During World War II he served as meteorologist, photographer and public relations officer with the 87th Mountain Infantry Battalion at Fort Lewis, Washington and later the 10th Mountain Division where he made training and recruiting films and evaluated equipment for winter warfare. Ski Patrol (1943), filmed in Sun Valley, was his second feature film and helped produce a wealth of new recruits. In late 1943 he was named Commanding Officer of the 10th Reconnaissance Troop. He wrote a History of the Mountain Training Center in 1944, which was released in 1948.

From 1946 to 1970 he resided at Williamstown, but traveled the world filming and presenting in lecture format a new ski film each year. He "virtually invented the ski film in its modern form," said prolific ski filmmaker Warren Miller.

==Works==
===Filmography===

- Sons of Eph (1937) short
- Skis over Skoki (1939) short
- Ski the Americas, North and South (1940)
- South for Snow (1941)
- Ski Here, Señor (1941)
- They Climb to Conquer (1942)
- Ski Patrol (1943)
- Hickory Holiday (1946)
- Skis in the Sky (1946)
- Singing Skis (1947)
- Skis over Europe (1949)
- From the Alps to the Andes (1950)

- Skis Against Time (1951)
- Winter Wonders (1951) short
- Olympic Victory (1952)
- Alpine Safari/Winter Paradise (1953) short
- Calvalcade on Skis (1954)
- From Ski to Sea (1955)
- Holiday on Skis (1956)
- Great White World (1957)
- Ski to Adventure (1958)
- White Flight (1959)
- Mountain Magic (1960)
- Olympic Holiday (1961)

- Once Upon an Alp (1962)
- Stars in the Snow (1963)
- Catch a Skiing Star (1964)
- Persian Powder (1965)
- Silver Skis (1966)
- An Evening with John Jay (1966)
- Head for the Hills (1968)
- World of Skiing (1970)
- Skiing is (1971)
- Swiss on White (1975)
- Winter Magic Around the World (1946-1970) (1976)
- Ski Down the Years: 1930s-1960s (1993)

===Bibliography===
- Jay, John (1944/1948) History of the Mountain Training Center Army Ground Forces. Study Number 24 ADA955065
- Jay, John (1947) Skiing the Americas New York: Macmillan Co. reprint ISBN 9781258387181
- Jay, John C.; O'Rear, John & Frankie (1966) Ski Down the Years New York: Award House OCLC 1577645

==Recognition==
His 1952 film, Alpine Safari, was nominated for an Oscar in the short-subject category and later became a Warner Bros. release under the title Winter Paradise.
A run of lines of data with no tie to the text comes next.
(* ===== verification/UnixdomCtl.v ===== *)
(** Control commands of the Unix domain socket driver, and the start of its ports: the answers fit where they are
    written, options read back, and a port is found an entry of the table. *)
From stdpp Require Import strings.
From S2P Require Import Prelude ErlTerm Erts Unixdom UnixdomPort UnixdomFlow UnixdomMeet.
#[local] Open Scope Z_scope.

(** * Answers *)

(** The length returned is that of the answer, which fits the buffer of the emulator or has one of its own. When there is no answer the length is
    not positive, or it would have been written to the null pointer, for want of memory. *)
Definition fits (rbuflen : Z) (a : Z * reply) (tr : trace) : Prop :=
  match snd a with
  | InPlace b => fst a = Z.of_nat (length b) /\ fst a <= rbuflen
  | Allocated b => fst a = Z.of_nat (length b)
  | NoReply => fst a <= 0 \/ Fault NullStore ∈ tr
  end.
Section Answers.
Context `{OS : !Os} {Q : Type} `{PQ : !PortQueue Q} `{IV : !IOVec Q} (ulong : Z) (empty : Q).
Abbreviation U := (M (world Q)).
Definition gives (n : Z) (m : U (Z * reply)) : Prop := forall w, fits n (fst (m w)) (calls (snd (m w))).
Lemma gives_ret n a : (forall tr, fits n a tr) -> gives n (mret a).
Proof. intros Ha w. apply Ha. Qed.
Lemma gives_bind {A} n (m : U A) (k : A -> U (Z * reply)) : (forall a, gives n (k a)) -> gives n (mbind k m).
Proof. intros Hk w. unfold mbind, M_bind. destruct (m w) as [a w']. apply Hk. Qed.
Lemma gives_ctl_reply rep buf n : gives n (ctl_reply rep buf n).
Proof.
  unfold ctl_reply. destruct (_ >? n) eqn:E.
  - apply gives_bind. intros [|]; [apply gives_ret; intros tr; cbn; lia|]. intros w. right. apply elem_of_app. right. by left.
  - apply gives_ret. intros tr. split; cbn; lia.
Qed.
Lemma length_get_opt (d : descriptor Q) o : (length (get_opt d o) <= 5)%nat.
Proof. unfold get_opt. repeat case_match; cbn; lia. Qed.
Lemma length_get_opts (d : descriptor Q) buf : (length (concat (map (get_opt d) buf)) <= 5 * length buf)%nat.
Proof.
  induction buf as [|o buf IH]; cbn [map concat length]; [done|]. rewrite length_app. pose proof (length_get_opt d o). lia.
Qed.
Lemma gives_getopts i buf n : Z.of_nat (length buf) < 2 ^ 27 -> gives n (ctl_getopts empty i buf n).
Proof.
  intros Hl. unfold ctl_getopts. apply gives_bind. intros d. cbv zeta. rewrite (sint_small 32) by lia.
  destruct (_ >? MAX_BUFSIZ); [apply gives_ctl_reply|]. pose proof (length_get_opts d buf). destruct (_ >? n) eqn:E.
  - apply gives_bind. intros [|]; [by apply gives_ret|apply gives_ctl_reply].
  - apply gives_ret. intros tr. split; cbn [fst length]; lia.
Qed.
Lemma gives_recv_error i err n : gives n (r ← unixdom_recv_error empty i err; mret (r, NoReply)).
Proof.
  intros w. pose proof (recv_error_rc empty i err w). unfold mbind, M_bind. destruct (unixdom_recv_error empty i err w) as [r w']. by left.
Qed.
Lemma gives_recv i n tmo k : gives k (ctl_recv empty i n tmo k).
Proof.
  unfold ctl_recv, ctl_errno, ctl_xerror, ctl_ok, ctl_error.
  repeat first [apply gives_recv_error | apply gives_bind; intros ? | apply gives_ctl_reply | apply gives_ret; intros ?; by left | case_match].
Qed.
End Answers.

(** C33: The answer of a control command fits: whatever the command and its arguments, fewer than 2^27 bytes of them, the length returned is
    that of the answer, and an answer written into the emulator's buffer is no longer than the buffer. Where there is no answer the length is not
    positive, or the null pointer was written, for want of memory. *)
Theorem ctl_answers_fit `{OS : !Os} {Q : Type} `{PQ : !PortQueue Q} `{IV : !IOVec Q} ulong (empty : Q) i cmd buf rbuflen (w : world Q) :
  Z.of_nat (length buf) < 2 ^ 27 ->
  fits rbuflen (fst (unixdom_ctl ulong empty i cmd buf rbuflen w)) (calls (snd (unixdom_ctl ulong empty i cmd buf rbuflen w))).
Proof.
  intros Hl. revert w. change (gives rbuflen (unixdom_ctl ulong empty i cmd buf rbuflen)).
  unfold unixdom_ctl, ctl_endian, ctl_knuthhash, ctl_open, ctl_connect, ctl_close, ctl_write, ctl_setopts, ctl_bind, ctl_accept,
    ctl_errno, ctl_xerror, ctl_ok, ctl_error.
  repeat first [apply gives_recv | by apply gives_getopts | apply gives_bind; intros ? | apply gives_ctl_reply | apply gives_ret; intros ?; by left | case_match].
Qed.
Lemma ctl_answers_fit_witness : let r := unixdom_ctl (OS := small_os) 64 [] 0 UNIXDOM_REQ_GETOPTS [2; 3] 64 sample_start in fits 64 (fst r) (calls (snd r)).
Proof. apply (ctl_answers_fit (OS := small_os) 64 [] 0 UNIXDOM_REQ_GETOPTS [2; 3] 64 sample_start). by vm_compute. Defined.

(** * Starting *)

Section Start.
Context `{OS : !Os} {Q : Type} (empty : Q).
Implicit Types (t : list (option (descriptor Q))).
Definition free t (i : nat) : Prop := t !! i = Some None.
(** After [k] turns the search is [k] entries further. *)
Lemma free_ix_search t n ix : (ix < length t)%nat ->
  (exists k, k < n /\ free t ((ix + k) mod length t) /\ free_ix t n ix = (ix + k) mod length t)%nat \/
  (forall k, (k < n)%nat -> ~ free t ((ix + k) mod length t)) /\ free_ix t n ix = ((ix + n) mod length t)%nat.
Proof.
  revert ix. induction n as [|n IH]; intros ix Hix; cbn [free_ix].
  { right. split; [lia|]. by rewrite Nat.add_0_r, Nat.mod_small. }
  destruct (lookup_lt_is_Some_2 t ix Hix) as [o Ho]. rewrite Ho. cbn [default from_option id]. destruct o as [d|].
  - assert (forall k, (((ix + 1) mod length t + k) mod length t = (ix + S k) mod length t)%nat) as Hk.
    { intros k. rewrite Nat.Div0.add_mod_idemp_l. f_equal. lia. }
    destruct (IH ((ix + 1) mod length t)%nat) as [(k & Hlt & Hf & E)|[Hn E]]; [apply Nat.mod_upper_bound; lia| |].
    + left. exists (S k). rewrite <-Hk. split; [lia|done].
    + right. split; [|by rewrite E, Hk]. intros [|k] Hlt; [|rewrite <-Hk; apply Hn; lia].
      rewrite Nat.add_0_r, Nat.mod_small by done. unfold free. congruence.
  - left. exists 0%nat. rewrite Nat.add_0_r, Nat.mod_small by done. split; [lia|done].
Qed.
(** A whole turn finds an entry, if one is free. *)
Lemma free_ix_spec t ix : (ix < length t)%nat ->
  let i := free_ix t (length t) ix in (i < length t)%nat /\ ((exists j, free t j) -> free t i).
Proof.
  intros Hix i. subst i. destruct (free_ix_search t (length t) ix Hix) as [(k & Hk & Hf & E)|[Hn E]]; rewrite E.
  - split; [apply Nat.mod_upper_bound; lia|done].
  - split; [apply Nat.mod_upper_bound; lia|]. intros [j Hj]. pose proof (lookup_lt_Some _ _ _ Hj) as Hlt. exfalso.
    apply (Hn ((j + (length t - ix)) mod length t)%nat); [apply Nat.mod_upper_bound; lia|].
    rewrite Nat.Div0.add_mod_idemp_r. replace (ix + (j + (length t - ix)))%nat with (j + 1 * length t)%nat by lia.
    by rewrite Nat.Div0.mod_add, Nat.mod_small.
Qed.
End Start.

(** Starting a port: when an entry of the table is free, the port gets a free one, closed and without a socket, and the others
    stay as they are; when none is, the port is refused with EMFILE and nothing changes. *)
Theorem start_takes_free_entry `{OS : !Os} {Q : Type} (empty : Q) dsz p (w : world Q) :
  (desc_ix w < length (desc_table w))%nat -> os_alloc (calls w) dsz = true ->
  let '(r, w') := unixdom_start empty dsz p w in
  ((exists j, free (desc_table w) j) -> exists i d, r = Some i /\ free (desc_table w) i /\
     desc_table w' = <[i := Some d]> (desc_table w) /\ port d = p /\ state d = STATE_CLOSED /\ s d = INVALID_SOCKET /\ well_typed (length (desc_table w)) i d) /\
  ((forall j, ~ free (desc_table w) j) -> r = None /\ desc_table w' = desc_table w /\ errno w' = EMFILE) /\
  (desc_ix w' < length (desc_table w'))%nat.
Proof.
  intros Hix Ha. unfold unixdom_start. rewrite (bind_eq (gets _) _ w w w eq_refl). cbv zeta.
  destruct (free_ix_spec (desc_table w) (desc_ix w) Hix) as [Hlt Hf]. set (i := free_ix _ _ _) in *.
  destruct (lookup_lt_is_Some_2 _ _ Hlt) as [o Ho]. rewrite Ho. cbn [default from_option id]. destruct o as [d|].
  - cbn. split; [|done]. intros Hj. specialize (Hf Hj). unfold free in Hf. congruence.
  - unfold mbind, M_bind, modify, driver_alloc, gets. cbn [calls]. rewrite Ha. cbn [negb mret M_ret desc_table desc_ix errno calls].
    split_and!; cycle 1.
    + intros Hn. by destruct (Hn i).
    + cbn [desc_ix desc_table]. rewrite length_insert. apply Nat.mod_upper_bound. lia.
    + intros _. eexists i, _. split; [done|]. split; [done|]. split; [reflexivity|]. do 3 (split; [done|]).
      split; try done; by left.
Qed.
Lemma start_takes_free_entry_witness : exists i d, fst (unixdom_start (OS := small_os) [] 100 1 sample_start) = Some i /\
  desc_table (snd (unixdom_start (OS := small_os) [] 100 1 sample_start)) = <[i := Some d]> [None; None] /\ port d = 1.
Proof.
  pose proof (start_takes_free_entry (OS := small_os) [] 100 1 sample_start ltac:(cbn; lia) eq_refl) as P.
  destruct (unixdom_start _ _ _ _) as [r w']. destruct P as [P _]. destruct P as (i & d & Hr & _ & Ht & Hp & _); [by exists 0%nat|].
  by exists i, d.
Defined.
In 1981 he was inducted into the US National Ski Hall of Fame. In 1997 the International Skiing History Association presented him with a Lifetime Achievement Award. He was named one of the 100 most influential skiers of all time by Ski magazine in 1999.

John Jay was the great great great grandson of John Jay, the fifth president of the Continental Congress and the first Chief Justice of the United States.